Spending on direct advertising of prescription drugs to the public is growing rapidly, reaching $2.47 billion in 2000. Pharmaceutical companies are requesting further relaxation of advertising restrictions in the United States, Canada, and other countries, in hopes that increased public information will lead to greater use of prescription medications. Mintzes and colleagues studied the effect of direct-to-consumer advertising on the prescribing practices of physicians.
The authors surveyed patients who attended primary care practices in Sacramento and Vancouver on selected days. About 60 percent of all eligible adults who attended the practices of 78 physicians on the selected days participated in the study. The patients generally had above-average income, and 80 percent were of European descent.
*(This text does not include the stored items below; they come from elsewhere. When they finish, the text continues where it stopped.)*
(** X10: whom the boot notification reaches.  [notifyAllUsers] returns the
    error of [GetAllUsers] and sends one boot message to each identity of
    the list that [GetAllUsers] returned, in its order: no two go to the
    same chat, and each goes to an identity with a row.  The store is never
    changed.  When the list query delivers all its rows, there are as many
    messages as the registry has rows.  When [Query] returns an error,
    nothing is sent and the failure is logged, once in the database and once
    in the bot.  When the stepping fails after some rows, the function
    returns no error all the same, only the first identities of the list
    are notified, and the log has nothing but the lines of their sends. *)
Theorem notifyAllUsers_notifies_the_listed_once (env : Env) (bot : ElectroBot)
    (w : World) :
  let listed := (database.GetAllUsers (on_list env) w).1 in
  let text := bootText Format bot in
  let attempt user :=
    (mkMessageConfig user 0 text, net env (mkMessageConfig user 0 text)) in
  let r := notifyAllUsers Format env bot w in
  store r.2 = store w ∧
  r.1 = listed.2 ∧
  sent_since w r.2 = map attempt listed.1 ∧
  NoDup ((λ s, ToChat s.1) <$> sent_since w r.2) ∧
  (∀ s, s ∈ sent_since w r.2 → registered w (ToChat s.1)) ∧
  match on_list env with
  | Delivers =>
      length (sent_since w r.2) = subscribers w ∧
      logged_since w r.2 = flat_map (noticeLines env text) listed.1
  | Refuses e =>
      r.1 = Some e ∧ sent_since w r.2 = [] ∧
      logged_since w r.2 =
      [mkEntry ErrorLevel "Failed to get all users: %s" [AErr e];
       mkEntry ErrorLevel "Failed to get all users: %s" [AErr e]]
  | Breaks n e =>
      r.1 = None ∧
      length (sent_since w r.2) = min n (subscribers w) ∧
      logged_since w r.2 = flat_map (noticeLines env text) listed.1
  end.
Proof.
  intros listed text attempt r.
  pose proof (select_user_ids_NoDup (store w)) as Hnd.
  pose proof (select_user_ids_length (store w)) as Hlen.
  assert (Hlisted : ∀ users,
            listed = (users, None) →
            r = (None,
                 mkWorld (store w)
                   (journal w ++ flat_map (noticeLines env text) users)
                   (outbox w ++ map attempt users))).
  { intros users Hu. subst r. rewrite notifyAllUsers_listed by (fold listed; by rewrite Hu).
    fold listed. by rewrite Hu. }
  assert (Hto : ∀ users, (λ s : MessageConfig * option error, ToChat s.1) <$>
                           map attempt users = users)
    by (intros users; apply recipients_of_notices).
  subst listed. rewrite GetAllUsers_by_rows in Hlisted |- *.
  destruct (on_list env) as [|e|n e] eqn:Hl; simpl in *.
  - rewrite (Hlisted _ eq_refl). simpl.
    rewrite (sent_since_app w _ (map attempt (database.select_user_ids (store w))))
      by done.
    split; [done|]. split; [done|]. split; [done|]. rewrite Hto.
    split; [done|]. split.
    { intros s (user & -> & Hu)%list_elem_of_fmap. simpl.
      by apply elem_of_select_user_ids. }
    split; [by rewrite length_map | by apply logged_since_app].
  - subst r. rewrite (notifyAllUsers_refused env bot w e Hl). simpl.
    assert (Hnone : sent_since w
              (mkWorld (store w)
                 (journal w ++ [mkEntry ErrorLevel "Failed to get all users: %s" [AErr e];
                                mkEntry ErrorLevel "Failed to get all users: %s" [AErr e]])
                 (outbox w)) = []).
    { unfold sent_since. simpl. by rewrite drop_all. }
    rewrite Hnone. split; [done|]. split; [done|]. split; [done|].
    split; [constructor|]. split; [by intros s ?%elem_of_nil|].
    split; [done|]. split; [done|]. by apply logged_since_app.
  - rewrite (Hlisted _ eq_refl). simpl.
    rewrite (sent_since_app w _ (map attempt (take n (database.select_user_ids (store w)))))
      by done.
    split; [done|]. split; [done|]. split; [done|]. rewrite Hto.
    split; [by apply NoDup_take_of|]. split.
    { intros s (user & -> & Hu%elem_of_take_of)%list_elem_of_fmap. simpl.
      by apply elem_of_select_user_ids. }
    split; [done|]. split; [|by apply logged_since_app].
    by rewrite length_map, length_take, Hlen.
Qed.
In 12 percent of the 1,431 visits, patients requested prescriptions. Of these requests, 42 percent concerned products that had been directly advertised to the public. Patients who requested a prescription were more likely to receive one, but the prescribing rate was nearly the same for advertised and nonadvertised drugs. Physicians were asked if they would prescribe similarly for another patient with the same condition who did not request the drug. Physicians reported ambivalence about treatment in about 40 percent of cases when the patient requested drugs, compared with 12 percent of cases when the patient did not make such a request. When the patient specifically asked for an advertised drug, physician ambivalence increased to 50 percent.
The authors conclude that a patient's request for drugs is a powerful factor in prescribing practices. Although physicians generally prescribe the requested medication, they feel ambivalent about this choice of treatment. The direct advertising appears to increase sales of drugs but may have an adverse effect on appropriate prescribing practices.